## Requirement:
Go through the listing below and work out how many lines hold "depth"; reply with the figure alone.

## Data for the task:

(** * Money tracker: the ledger core of [Money_tracker.py]

    A shallow embedding of the transaction store, the queries and the
    command handlers of the Streamlit script, and the properties of the
    ledger that its specification states.

    Modelling choices.
    - A transaction is the dictionary the script builds (keys [person],
      [amount], [date], [purpose], [is_repayment], [timestamp]); it is a
      record here.  Dates and timestamps are kept as the formatted text
      the script stores.
    - The ledger is read with exact arithmetic: amounts are rationals
      ([Q]); Python's numeric [==], [>], [<] are [Qeq_bool] and
      [Qle_bool].  What is proved of it about the value of a sum holds of
      the script up to the rounding of its floats; what is proved about
      which transactions are stored, matched, listed or removed does not
      depend on rounding.
    - The script's own arithmetic is binary64.  Module [Binary64] repeats
      the balance and the settlement with primitive floats, and the
      properties that depend on rounding are stated there.
    - [str.lower] is a parameter of the development ([lower]); the
      concrete examples instantiate it with ASCII lower-casing
      ([str_lower]).
    - [st.session_state.transactions] and the JSON data file form the
      explicit state threaded through the handlers. *)

From Stdlib Require Import Floats.
From Stdlib Require Import List String Ascii Bool Arith NArith Lia.
From Stdlib Require Import QArith Qabs Permutation Sorted Morphisms.
Import ListNotations.
(** * tmx: compiling an orthogonal tile map into textured meshes

    A shallow embedding of the Go package [tmx]: the quad emitter
    [appendCard] and the tile compiler [Load] of [gfx.go], and the
    point-list parser [toPoints] of the file of objects, with the
    properties the specification of the package states about them.

    Conventions.
    - A Go [int] is a 64-bit two's complement integer: it is a [Z] and
      arithmetic on it goes through [wrap_int].  A [uint32] is a [Z].
    - [float32] and [float64] are the carriers of a [FloatOps] interface.
      Two implementations are given: [ieee_floats], IEEE 754 binary32 and
      binary64 with round-to-nearest-even (on [SpecFloat]), and
      [exact_floats], the rational numbers the floats stand for.
    - The packages [lmath] and [gfx] are external: the matrices of [lmath]
      are an interface ([Lmath]); the containers of [gfx] are records.
    - Go maps are [gmap]s and slices are lists.  A pointer that [Load]
      stores in a map is the value it points to, written back after each
      change.  The pointers of the arguments are not nil, nor are the
      images of the image mapping; the tileset that [FindTileset] returns
      may be.  A nil dereference or an index out of
      range is [None] in the [option] monad. *)

From Stdlib Require Import ZArith QArith Qround Lqa Ascii String.
From Stdlib Require Import Floats.SpecFloat.
From Stdlib Require Import DecimalString DecimalZ.
From stdpp Require Import base option list gmap strings.

Local Open Scope Z_scope.

(** ** Machine integers *)

(** Go's [int] on the 64-bit platforms: results are reduced to
    [-2^63 .. 2^63-1]. *)
Definition wrap_int (z : Z) : Z := (z + 2 ^ 63) mod 2 ^ 64 - 2 ^ 63.

#[global] Arguments wrap_int : simpl never.

Definition int_sub (a b : Z) : Z := wrap_int (a - b).
Definition int_mul (a b : Z) : Z := wrap_int (a * b).

(** ** Floating point numbers *)

(** The operations of Go's [float32] and [float64] the package uses.
    [f32_of_int] and [f64_of_int] are the conversions [float32(n)] and
    [float64(n)] of an [int]; they also give the numeric literals. *)
Class FloatOps := {
  float32 : Type;
  float64 : Type;
  f32_of_int : Z → float32;
  f32_neg : float32 → float32;
  f32_add : float32 → float32 → float32;
  f32_sub : float32 → float32 → float32;
  f32_div : float32 → float32 → float32;
  f64_of_int : Z → float64;
  f64_add : float64 → float64 → float64;
  f64_sub : float64 → float64 → float64;
  f64_div : float64 → float64 → float64;
  f64_of_f32 : float32 → float64;
  f32_of_f64 : float64 → float32;
}.

(** *** IEEE 754 *)

Module IEEE.

Definition prec32 : Z := 24.
Definition emax32 : Z := 128.
Definition prec64 : Z := 53.
Definition emax64 : Z := 1024.

(** Rounding an integer to the nearest float, ties to even. *)
Definition of_int (prec emax : Z) (n : Z) : spec_float :=
  binary_normalize prec emax n 0 false.

(** Conversion between formats: the value [m * 2^e] is rounded again. *)
Definition convert (prec emax : Z) (x : spec_float) : spec_float :=
  match x with
  | S754_finite s m e => binary_normalize prec emax (cond_Zopp s (Zpos m)) e s
  | _ => x
  end.

(** The float64 of an integer. *)
Definition f64 (n : Z) : spec_float := of_int prec64 emax64 n.

(** The float32 nearest to the quotient of two integers that are floats
    themselves. *)
Definition ratio32 (p q : Z) : spec_float :=
  SFdiv prec32 emax32 (of_int prec32 emax32 p) (of_int prec32 emax32 q).

End IEEE.

Definition ieee_floats : FloatOps := {|
  float32 := spec_float;
  float64 := spec_float;
  f32_of_int := IEEE.of_int IEEE.prec32 IEEE.emax32;
  f32_neg := SFopp;
  f32_add := SFadd IEEE.prec32 IEEE.emax32;
  f32_sub := SFsub IEEE.prec32 IEEE.emax32;
  f32_div := SFdiv IEEE.prec32 IEEE.emax32;
  f64_of_int := IEEE.of_int IEEE.prec64 IEEE.emax64;
  f64_add := SFadd IEEE.prec64 IEEE.emax64;
  f64_sub := SFsub IEEE.prec64 IEEE.emax64;
  f64_div := SFdiv IEEE.prec64 IEEE.emax64;
  f64_of_f32 := IEEE.convert IEEE.prec64 IEEE.emax64;
  f32_of_f64 := IEEE.convert IEEE.prec32 IEEE.emax32;
|}.

(** *** Exact arithmetic *)

(** Every float is the rational it denotes and no operation rounds. *)
Definition exact_floats : FloatOps := {|
  float32 := Q;
  float64 := Q;
  f32_of_int := inject_Z;
  f32_neg := Qopp;
  f32_add := Qplus;
  f32_sub := Qminus;
  f32_div := Qdiv;
  f64_of_int := inject_Z;
  f64_add := Qplus;
  f64_sub := Qminus;
  f64_div := Qdiv;
  f64_of_f32 := λ q, q;
  f32_of_f64 := λ q, q;
|}.

(** ** Package image *)

Module image.

Record Point := { X : Z; Y : Z }.

Record Rectangle := { Min : Point; Max : Point }.

(** [image.Rect]: the corners are put in order. *)
Definition Rect (x0 y0 x1 y1 : Z) : Rectangle :=
  let '(x0, x1) := if decide (x1 < x0) then (x1, x0) else (x0, x1) in
  let '(y0, y1) := if decide (y1 < y0) then (y1, y0) else (y0, y1) in
  {| Min := {| X := x0; Y := y0 |}; Max := {| X := x1; Y := y1 |} |}.

Definition Dx (r : Rectangle) : Z := int_sub (X (Max r)) (X (Min r)).
Definition Dy (r : Rectangle) : Z := int_sub (Y (Max r)) (Y (Min r)).

(** An in-memory image: its pixel bytes, stride and bounds. *)
Record RGBA := { Pix : list Z; Stride : Z; Bounds : Rectangle }.

End image.

(** ** Package gfx *)

(** The containers [Load] fills: a mesh with its vertices and its sets of
    texture coordinates, and an object with the fields [Load] assigns. *)

Module gfx.
Section Types.
Context {F : FloatOps}.

Record Vec3 := { vx : float32; vy : float32; vz : float32 }.

Record TexCoord := { tu : float32; tv : float32 }.

Record TexCoordSet := { Slice : list TexCoord }.

Record Mesh := { Vertices : list Vec3; TexCoords : list TexCoordSet }.

Definition NewMesh : Mesh := {| Vertices := []; TexCoords := [] |}.

Inductive TexWrap := Repeat | Clamp | BorderColor | Mirror.

Inductive TexFilter :=
  Nearest | Linear | NearestMipmapNearest | LinearMipmapNearest
| NearestMipmapLinear | LinearMipmapLinear.

Record Texture := {
  Source : option image.RGBA;
  TexBounds : image.Rectangle;
  WrapU : TexWrap;
  WrapV : TexWrap;
  MinFilter : TexFilter;
  MagFilter : TexFilter;
}.

Inductive FaceCullMode := BackFaceCulling | FrontFaceCulling | NoFaceCulling.

Inductive AlphaMode := NoAlpha | AlphaBlend | BinaryAlpha | AlphaToCoverage.

Record State := { FaceCulling : FaceCullMode; Alpha : AlphaMode }.

Record Shader := { ShaderName : string; GLSLVertex : string; GLSLFragment : string }.

Record Object := {
  ObjShader : option Shader;
  ObjState : State;
  Meshes : list Mesh;
  Textures : list Texture;
}.

End Types.
End gfx.

(** ** The quad emitter *)

Section Card.
Context {F : FloatOps}.

(** [appendCard], lines 115-122: the texture coordinates of the card's
    corners, [(u0, v0, u1, v1)]. *)
Definition cardUV (rect tex : image.Rectangle)
  : float32 * float32 * float32 * float32 :=
  let w := f32_of_int (image.Dx tex) in
  let h := f32_of_int (image.Dy tex) in
  let halfTexUnitX := f32_div (f32_of_int 1) w in
  let halfTexUnitY := f32_div (f32_of_int 1) w in
  let u0 := f32_add (f32_div (f32_of_int (image.X (image.Min rect))) w) halfTexUnitX in
  let u1 := f32_sub (f32_div (f32_of_int (image.X (image.Max rect))) w) halfTexUnitX in
  let v0 := f32_add (f32_div (f32_of_int (image.Y (image.Min rect))) h) halfTexUnitY in
  let v1 := f32_sub (f32_div (f32_of_int (image.Y (image.Max rect))) h) halfTexUnitY in
  (u0, v0, u1, v1).

(** The closure [addv]. *)
Definition addv (depth : float32) (m : gfx.Mesh) (x y : float32) : gfx.Mesh :=
  {| gfx.Vertices := gfx.Vertices m ++ [ {| gfx.vx := x; gfx.vy := depth; gfx.vz := y |} ];
     gfx.TexCoords := gfx.TexCoords m |}.

(** The closure [addt]: the first coordinate set is created on demand. *)
Definition addt (m : gfx.Mesh) (u v : float32) : gfx.Mesh :=
  let sets :=
    if decide (length (gfx.TexCoords m) = 0%nat)
    then [ {| gfx.Slice := [] |} ] else gfx.TexCoords m in
  match sets with
  | s :: rest =>
      {| gfx.Vertices := gfx.Vertices m;
         gfx.TexCoords :=
           {| gfx.Slice := gfx.Slice s ++ [ {| gfx.tu := u; gfx.tv := v |} ] |} :: rest |}
  | [] => m
  end.

Definition appendCard (m : gfx.Mesh) (l r b t depth : float32)
    (rect tex : image.Rectangle) : gfx.Mesh :=
  let '(u0, v0, u1, v1) := cardUV rect tex in
  (* Left triangle. *)
  let m := addv depth m l t in
  let m := addv depth m l b in
  let m := addv depth m r b in
  (* Right triangle. *)
  let m := addv depth m l t in
  let m := addv depth m r b in
  let m := addv depth m r t in
  (* Left triangle. *)
  let m := addt m u0 v0 in
  let m := addt m u0 v1 in
  let m := addt m u1 v1 in
  (* Right triangle. *)
  let m := addt m u0 v0 in
  let m := addt m u1 v1 in
  let m := addt m u1 v0 in
  m.
(** X2.  For an image written with every channel kept, extraction with
    the password used for embedding returns exactly the embedded payload
    bits if and only if the delimiter pattern does not occur in the
    digest-plus-payload bits. *)
Theorem roundtrip_iff_no_delimiter img data ext password f :
  keeps_channels img ext ->
  embed_data_in_image img data ext password = (true, Some f) ->
  (extract_data_from_image (open f) password = Some data
   <-> Py.find delimiter (protect password data) = None).
Proof.
  intros K E. split.
  - intros X.
    destruct (Py.find delimiter (protect password data)) as [i|] eqn:F;
      [exfalso|reflexivity].
    destruct (find_delimiter_inside _ _ F) as [F' L].
    rewrite (extract_embedded img data ext password f i password K E F') in X.
    apply verify_Some in X as [[-> Hx]|(Hp & H512 & Hx)].
    + cbn [protect] in *. apply (f_equal (@length bool)) in Hx.
      rewrite length_firstn in Hx. lia.
    + apply (f_equal (@length bool)) in Hx.
      rewrite length_skipn, length_firstn in Hx.
      rewrite length_firstn in H512.
      pose proof (length_protect password data) as P.
      rewrite length_app, length_delimiter in P. unfold required_bits in P.
      destruct password; [congruence|]. lia.
  - intros F.
    assert (C : required_bits data password <= pixel_count img * channels img).
    { rewrite <- length_protect.
      destruct (le_gt_dec (length (protect password data ++ delimiter))
                  (pixel_count img * channels img)) as [L|L]; [exact L|].
      rewrite (embed_over_capacity img data ext password L) in E.
      discriminate. }
    destruct (extract_embed_roundtrip img data ext password K C F)
      as (f' & E' & X).
    rewrite E in E'. injection E' as <-. exact X.
Qed.
(* ===== verification/GoStrings.v ===== *)
(** * Go's [strings], [unicode/utf8], [strconv] and [encoding/hex], as the gateway uses them

    Every component manipulates Go strings, so this file models the functions
    of the Go standard library they call: UTF-8 decoding and re-encoding, the
    white space class, [TrimSpace], [ToLower]/[ToUpper], searching, cutting and
    splitting at a one-byte separator, integer parsing and printing, and
    hexadecimal.  A string is its octets ([gostring]); a rune is a [Z].

    The case tables of package [unicode] beyond ASCII are data of the Go
    release in use: they are the class [UnicodeCase], over which every
    definition that lower- or upper-cases a string is abstracted. *)

From S2P Require Import Prelude.
From Stdlib Require Import DecimalString.

(** ** Runes *)

Class UnicodeCase := {
  uni_lower : Z -> Z;   (* unicode.ToLower on a rune above U+007F *)
  uni_upper : Z -> Z    (* unicode.ToUpper on a rune above U+007F *)
}.

(** A small concrete table, used to evaluate the definitions: Latin-1 letters,
    and the two non-ASCII runes whose lower case is an ASCII letter (U+0130 and
    the Kelvin sign U+212A) and the one whose upper case is (U+017F). *)
Definition latin1_case : UnicodeCase := {|
  uni_lower r := if (192 <=? r) && (r <=? 222) && negb (r =? 215) then r + 32
                 else if r =? 0x130 then 0x69
                 else if r =? 0x212A then 0x6B
                 else r;
  uni_upper r := if (224 <=? r) && (r <=? 254) && negb (r =? 247) then r - 32
                 else if r =? 0x17F then 0x53
                 else r
|}.

Definition RuneError : Z := 0xFFFD.

Definition in_range (lo hi : Z) (b : byte) : bool := (lo <=? bz b) && (bz b <=? hi).
Definition cont (b : byte) : bool := in_range 0x80 0xBF b.

Definition valid2 (b0 b1 : byte) : bool := in_range 0xC2 0xDF b0 && cont b1.
Definition valid3 (b0 b1 b2 : byte) : bool :=
  ((bz b0 =? 0xE0) && in_range 0xA0 0xBF b1 ||
   (in_range 0xE1 0xEC b0 || in_range 0xEE 0xEF b0) && cont b1 ||
   (bz b0 =? 0xED) && in_range 0x80 0x9F b1) && cont b2.
Definition valid4 (b0 b1 b2 b3 : byte) : bool :=
  ((bz b0 =? 0xF0) && in_range 0x90 0xBF b1 ||
   in_range 0xF1 0xF3 b0 && cont b1 ||
   (bz b0 =? 0xF4) && in_range 0x80 0x8F b1) && cont b2 && cont b3.

Definition low6 (b : byte) : Z := Z.land (bz b) 0x3F.
Definition rune2 (b0 b1 : byte) : Z := Z.lor (Z.shiftl (Z.land (bz b0) 0x1F) 6) (low6 b1).
Definition rune3 (b0 b1 b2 : byte) : Z :=
  Z.lor (Z.shiftl (Z.land (bz b0) 0x0F) 12) (Z.lor (Z.shiftl (low6 b1) 6) (low6 b2)).
Definition rune4 (b0 b1 b2 b3 : byte) : Z :=
  Z.lor (Z.shiftl (Z.land (bz b0) 0x07) 18)
    (Z.lor (Z.shiftl (low6 b1) 12) (Z.lor (Z.shiftl (low6 b2) 6) (low6 b3))).

(** One octet that starts no valid sequence: itself below 0x80, else [RuneError]. *)
Definition rune1 (b : byte) : Z := if bz b <? 0x80 then bz b else RuneError.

## Response below:
9